Records supplied:
(** C31. [ipf_state_tcp] always completes on a connection whose entry is queued.
    A SYN on a connection that is closing on both sides closes the sender's side
    and hands the entry to the queue of entries to delete; any other packet that
    the window (or a loose rule) lets through ages the connection by one step of
    the state machine and is refused exactly when that step is; every other
    packet is refused, marked out of window, and changes no queue and no state. *)
Theorem state_tcp_packet be ticks newisn tcptq deletetq tcp m w Q c fl :
  let x := is_sti (w_is w) in let fin := w_fin w in let e := mk_event ticks fin tcp 1 in
  conn_ok tcptq x (w_heap w) Q -> is_Some (Q !! deletetq) -> states (w_heap w) x = Some c ->
  flags_of (w_heap w) x = Some fl -> used_states c -> fin_rev fin = 0 \/ fin_rev fin = 1 ->
  opts_present fin tcp m ->
  exists r w' Q', ipf_state_tcp be ticks newisn tcptq deletetq tcp m w = Some (r, w') /\
    conn_ok tcptq x (w_heap w') Q' /\
    if reopens tcp c then
      r = 0 /\ on_queue Q' x deletetq /\
      states (w_heap w') x = Some (set_side (1 - tcp_source be fin (w_is w)) IPF_TCPS_CLOSED c)
    else if lets_through be fin (w_is w) tcp then
      r = (if snd (verdict (is_flags (w_is w)) e c) =? 0 then 0 else 1) /\
      states (w_heap w') x = Some (age (is_flags (w_is w)) e c)
    else r = 0 /\ w_heap w' = w_heap w /\ w_fin w' = or_flx FI_OOW fin.
Proof.
  intros x fin e Hc Hd Hs Hf Hu Hr Hp. destruct (reopens tcp c) eqn:Hro.
  - destruct (state_tcp_reopen be ticks newisn tcptq deletetq tcp m w Q c fl Hc Hd Hs Hf Hu Hro)
      as (w' & Q' & ? & ? & ? & ?). by exists 0, w', Q'.
  - destruct (lets_through be fin (w_is w) tcp) eqn:Hl.
    + destruct (state_tcp_accepted be ticks newisn tcptq deletetq tcp m w Q c fl Hc Hs Hf Hu Hr Hp Hro Hl)
        as (w' & Q' & ? & ? & ?). eexists _, w', Q'. by split_and!.
    + destruct (state_tcp_rejected be ticks newisn tcptq deletetq tcp m w c Hs Hu Hro Hl) as (w' & ? & Eh & ?).
      exists 0, w', Q. rewrite Eh. by split_and!.
Qed.
Definition demo_world : tcpworld :=
  mk_tcpworld demo_tcp
    (mk_ipstate IS_TCPFSM 0 0 10%positive (mk_tcpdata 1000 70000 65535 0 0 0, mk_tcpdata 0 65535 1 0 0 0) (0, 0) (0, 0) (0, 0)
       i6_zero i6_zero IPPROTO_TCP 4 0)
    (fin_zero <| fin_dlen := 20 |> <| fin_plen := 20 |>).
Lemma state_tcp_packet_witness :
  exists r w' Q', ipf_state_tcp false 5 77 demo_tab 1%positive (mk_tcphdr 1000 0 5 TH_SYN 512 0) (repeat 0 20) demo_world
      = Some (r, w') /\ r = 1 /\ states (w_heap w') 10%positive = Some (IPF_TCPS_SYN_SENT, IPF_TCPS_LISTEN) /\
    conn_ok demo_tab 10%positive (w_heap w') Q'.
Proof.
  destruct (state_tcp_packet false 5 77 demo_tab 1%positive (mk_tcphdr 1000 0 5 TH_SYN 512 0) (repeat 0 20) demo_world
    demo_tcp_queues (0, 0) 0 demo_tcp_ok) as (r & w' & Q' & H1 & H2 & H3 & H4).
  - by eexists.
  - reflexivity.
  - reflexivity.
  - vm_compute; intuition congruence.
  - by left.
  - split; vm_compute; intuition congruence.
  - exists r, w', Q'. split_and!; [exact H1|exact H3|exact H4|exact H2].
Defined.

What is expected: Here the job is to set down exactly the lines of the material above that fall between the one with "states (w_heap w') x = Some (age" and the one with "mk_tcpworld demo_tcp", inclusive, and nothing beyond them.

Written solution:
      states (w_heap w') x = Some (age (is_flags (w_is w)) e c)
    else r = 0 /\ w_heap w' = w_heap w /\ w_fin w' = or_flx FI_OOW fin.
Proof.
  intros x fin e Hc Hd Hs Hf Hu Hr Hp. destruct (reopens tcp c) eqn:Hro.
  - destruct (state_tcp_reopen be ticks newisn tcptq deletetq tcp m w Q c fl Hc Hd Hs Hf Hu Hro)
      as (w' & Q' & ? & ? & ? & ?). by exists 0, w', Q'.
  - destruct (lets_through be fin (w_is w) tcp) eqn:Hl.
    + destruct (state_tcp_accepted be ticks newisn tcptq deletetq tcp m w Q c fl Hc Hs Hf Hu Hr Hp Hro Hl)
        as (w' & Q' & ? & ? & ?). eexists _, w', Q'. by split_and!.
    + destruct (state_tcp_rejected be ticks newisn tcptq deletetq tcp m w c Hs Hu Hro Hl) as (w' & ? & Eh & ?).
      exists 0, w', Q. rewrite Eh. by split_and!.
Qed.
Definition demo_world : tcpworld :=
  mk_tcpworld demo_tcp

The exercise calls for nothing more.